◆ Material provided:
· · · · · · ·

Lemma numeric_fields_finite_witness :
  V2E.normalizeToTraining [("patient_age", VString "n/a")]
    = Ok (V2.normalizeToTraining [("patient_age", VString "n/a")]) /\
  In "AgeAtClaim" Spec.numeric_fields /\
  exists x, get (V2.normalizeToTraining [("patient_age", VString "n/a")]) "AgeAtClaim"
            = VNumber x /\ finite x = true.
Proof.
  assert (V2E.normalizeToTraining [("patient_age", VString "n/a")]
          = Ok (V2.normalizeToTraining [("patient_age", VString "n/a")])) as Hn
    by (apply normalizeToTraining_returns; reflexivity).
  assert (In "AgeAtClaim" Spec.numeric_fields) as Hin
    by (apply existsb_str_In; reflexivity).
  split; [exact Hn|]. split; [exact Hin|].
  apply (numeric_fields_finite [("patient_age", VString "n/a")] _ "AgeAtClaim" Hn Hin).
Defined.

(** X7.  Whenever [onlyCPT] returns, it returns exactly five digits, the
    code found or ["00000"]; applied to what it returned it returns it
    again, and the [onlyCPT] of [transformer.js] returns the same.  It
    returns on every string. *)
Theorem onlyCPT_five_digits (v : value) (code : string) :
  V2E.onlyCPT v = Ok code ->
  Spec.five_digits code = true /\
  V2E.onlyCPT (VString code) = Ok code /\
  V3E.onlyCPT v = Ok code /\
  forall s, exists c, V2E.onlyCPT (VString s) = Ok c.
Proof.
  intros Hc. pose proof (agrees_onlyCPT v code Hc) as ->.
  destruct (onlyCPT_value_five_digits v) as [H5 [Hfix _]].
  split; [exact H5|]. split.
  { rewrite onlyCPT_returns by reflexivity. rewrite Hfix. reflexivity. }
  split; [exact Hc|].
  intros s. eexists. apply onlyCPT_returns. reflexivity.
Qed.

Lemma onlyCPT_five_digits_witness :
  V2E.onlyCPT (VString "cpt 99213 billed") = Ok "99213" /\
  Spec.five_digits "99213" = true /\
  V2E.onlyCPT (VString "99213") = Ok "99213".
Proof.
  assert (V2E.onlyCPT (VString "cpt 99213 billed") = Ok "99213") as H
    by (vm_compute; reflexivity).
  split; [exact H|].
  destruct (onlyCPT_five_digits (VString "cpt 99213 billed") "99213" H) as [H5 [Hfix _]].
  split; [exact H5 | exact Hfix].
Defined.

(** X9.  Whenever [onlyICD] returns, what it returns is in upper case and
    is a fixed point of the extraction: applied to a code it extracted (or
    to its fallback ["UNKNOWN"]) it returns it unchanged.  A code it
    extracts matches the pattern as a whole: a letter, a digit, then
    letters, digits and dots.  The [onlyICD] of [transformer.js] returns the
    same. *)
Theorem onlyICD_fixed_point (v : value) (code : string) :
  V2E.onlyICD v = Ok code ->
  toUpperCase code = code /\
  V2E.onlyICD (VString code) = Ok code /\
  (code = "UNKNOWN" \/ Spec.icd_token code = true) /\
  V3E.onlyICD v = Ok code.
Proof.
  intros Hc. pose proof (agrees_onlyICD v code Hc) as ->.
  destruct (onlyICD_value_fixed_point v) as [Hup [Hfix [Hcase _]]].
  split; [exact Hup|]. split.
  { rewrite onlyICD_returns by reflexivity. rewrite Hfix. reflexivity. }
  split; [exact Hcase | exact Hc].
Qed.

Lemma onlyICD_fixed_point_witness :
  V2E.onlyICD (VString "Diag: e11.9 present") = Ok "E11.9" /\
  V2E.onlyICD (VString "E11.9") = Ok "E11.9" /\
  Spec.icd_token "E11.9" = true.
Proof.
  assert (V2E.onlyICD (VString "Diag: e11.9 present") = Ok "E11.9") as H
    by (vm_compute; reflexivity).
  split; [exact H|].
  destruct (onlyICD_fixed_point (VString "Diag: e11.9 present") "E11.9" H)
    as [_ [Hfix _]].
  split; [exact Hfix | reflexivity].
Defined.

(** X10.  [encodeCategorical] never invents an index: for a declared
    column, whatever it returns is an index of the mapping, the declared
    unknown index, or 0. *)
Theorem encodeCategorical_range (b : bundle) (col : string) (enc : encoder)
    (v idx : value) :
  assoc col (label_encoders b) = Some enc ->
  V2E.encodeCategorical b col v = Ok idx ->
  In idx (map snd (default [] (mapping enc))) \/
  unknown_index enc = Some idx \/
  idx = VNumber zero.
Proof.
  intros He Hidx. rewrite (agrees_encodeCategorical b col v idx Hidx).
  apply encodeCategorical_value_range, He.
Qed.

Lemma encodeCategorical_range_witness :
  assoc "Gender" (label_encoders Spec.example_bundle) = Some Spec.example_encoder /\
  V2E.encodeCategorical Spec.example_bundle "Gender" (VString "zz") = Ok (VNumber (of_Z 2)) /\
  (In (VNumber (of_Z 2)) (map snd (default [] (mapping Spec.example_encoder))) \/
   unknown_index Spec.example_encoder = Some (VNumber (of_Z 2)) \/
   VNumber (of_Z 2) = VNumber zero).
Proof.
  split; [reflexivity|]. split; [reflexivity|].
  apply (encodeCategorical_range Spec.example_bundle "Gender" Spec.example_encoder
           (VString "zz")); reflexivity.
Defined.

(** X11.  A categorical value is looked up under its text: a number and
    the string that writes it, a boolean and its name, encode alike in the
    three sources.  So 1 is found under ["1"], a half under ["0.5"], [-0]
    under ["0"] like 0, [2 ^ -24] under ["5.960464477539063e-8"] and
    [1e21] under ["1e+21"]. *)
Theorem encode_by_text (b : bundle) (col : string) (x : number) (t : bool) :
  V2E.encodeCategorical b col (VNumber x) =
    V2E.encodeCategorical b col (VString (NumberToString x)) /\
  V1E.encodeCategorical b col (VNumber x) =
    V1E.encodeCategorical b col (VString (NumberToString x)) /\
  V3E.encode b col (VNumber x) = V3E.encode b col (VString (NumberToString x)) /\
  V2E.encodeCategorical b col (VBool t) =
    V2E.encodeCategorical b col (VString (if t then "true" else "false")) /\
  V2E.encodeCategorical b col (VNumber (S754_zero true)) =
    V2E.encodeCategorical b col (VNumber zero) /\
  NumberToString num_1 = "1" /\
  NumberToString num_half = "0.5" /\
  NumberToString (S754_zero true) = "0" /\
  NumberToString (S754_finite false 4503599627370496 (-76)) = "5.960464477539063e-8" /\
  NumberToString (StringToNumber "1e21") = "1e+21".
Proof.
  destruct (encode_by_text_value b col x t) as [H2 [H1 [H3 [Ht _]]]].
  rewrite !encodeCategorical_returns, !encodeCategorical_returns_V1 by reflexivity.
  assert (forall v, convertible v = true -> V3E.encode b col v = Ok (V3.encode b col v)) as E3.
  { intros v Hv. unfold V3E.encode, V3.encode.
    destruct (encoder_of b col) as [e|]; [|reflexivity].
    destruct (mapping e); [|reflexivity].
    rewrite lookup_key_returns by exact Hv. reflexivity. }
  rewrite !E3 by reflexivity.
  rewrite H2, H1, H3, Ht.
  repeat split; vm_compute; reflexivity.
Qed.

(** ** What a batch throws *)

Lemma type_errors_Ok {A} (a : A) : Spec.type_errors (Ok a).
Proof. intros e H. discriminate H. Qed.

· · · · · · ·

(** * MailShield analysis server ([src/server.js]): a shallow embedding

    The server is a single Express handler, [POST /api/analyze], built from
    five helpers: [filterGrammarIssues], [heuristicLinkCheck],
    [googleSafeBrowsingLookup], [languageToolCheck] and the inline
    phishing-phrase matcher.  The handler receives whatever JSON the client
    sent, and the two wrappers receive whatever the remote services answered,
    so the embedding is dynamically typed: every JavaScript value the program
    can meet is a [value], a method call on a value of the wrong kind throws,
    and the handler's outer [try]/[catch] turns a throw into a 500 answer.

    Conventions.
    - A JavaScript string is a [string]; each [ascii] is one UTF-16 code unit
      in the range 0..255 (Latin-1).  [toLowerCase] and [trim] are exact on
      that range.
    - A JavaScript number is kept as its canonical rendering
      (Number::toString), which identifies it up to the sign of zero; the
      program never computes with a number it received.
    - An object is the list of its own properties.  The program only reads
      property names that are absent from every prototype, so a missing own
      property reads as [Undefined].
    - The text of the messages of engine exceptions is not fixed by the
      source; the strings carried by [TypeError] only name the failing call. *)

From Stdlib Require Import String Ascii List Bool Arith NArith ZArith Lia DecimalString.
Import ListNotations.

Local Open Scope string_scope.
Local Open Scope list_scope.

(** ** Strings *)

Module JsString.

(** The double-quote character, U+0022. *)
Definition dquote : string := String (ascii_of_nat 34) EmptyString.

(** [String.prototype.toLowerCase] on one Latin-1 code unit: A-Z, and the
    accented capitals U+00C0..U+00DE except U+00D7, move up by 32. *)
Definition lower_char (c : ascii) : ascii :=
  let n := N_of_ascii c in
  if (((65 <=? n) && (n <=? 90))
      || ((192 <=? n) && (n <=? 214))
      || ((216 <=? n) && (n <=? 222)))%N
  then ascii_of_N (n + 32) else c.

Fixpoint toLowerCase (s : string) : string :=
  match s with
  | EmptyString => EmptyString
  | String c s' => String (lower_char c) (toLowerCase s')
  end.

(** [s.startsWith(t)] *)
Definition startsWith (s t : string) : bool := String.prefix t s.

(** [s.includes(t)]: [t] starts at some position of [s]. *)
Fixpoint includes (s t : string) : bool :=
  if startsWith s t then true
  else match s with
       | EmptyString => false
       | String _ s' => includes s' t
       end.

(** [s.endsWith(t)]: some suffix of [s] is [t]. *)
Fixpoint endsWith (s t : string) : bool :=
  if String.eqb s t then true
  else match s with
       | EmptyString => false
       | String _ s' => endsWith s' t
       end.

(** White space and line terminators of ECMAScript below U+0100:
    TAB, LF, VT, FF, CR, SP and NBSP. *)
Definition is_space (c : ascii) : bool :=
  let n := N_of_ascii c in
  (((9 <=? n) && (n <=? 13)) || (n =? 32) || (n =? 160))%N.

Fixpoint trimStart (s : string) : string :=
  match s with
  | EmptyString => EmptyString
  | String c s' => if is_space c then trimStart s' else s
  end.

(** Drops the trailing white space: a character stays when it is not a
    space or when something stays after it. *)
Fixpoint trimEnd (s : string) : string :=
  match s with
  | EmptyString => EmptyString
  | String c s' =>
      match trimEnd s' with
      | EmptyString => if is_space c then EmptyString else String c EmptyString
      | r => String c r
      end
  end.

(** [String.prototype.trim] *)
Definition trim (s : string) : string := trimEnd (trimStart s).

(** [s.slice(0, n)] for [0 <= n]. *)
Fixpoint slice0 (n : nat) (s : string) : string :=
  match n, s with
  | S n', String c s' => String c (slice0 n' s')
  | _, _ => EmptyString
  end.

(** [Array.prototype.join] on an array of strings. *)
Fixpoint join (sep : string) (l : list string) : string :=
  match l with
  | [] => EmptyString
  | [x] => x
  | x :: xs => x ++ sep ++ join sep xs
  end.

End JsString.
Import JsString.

· · · · · · ·

◆ Task requirements:
Filter the entries by the string "that" and copy each matching line.

◆ Exercise output:
    the string that writes it, a boolean and its name, encode alike in the
      that range.
      property names that are absent from every prototype, so a missing own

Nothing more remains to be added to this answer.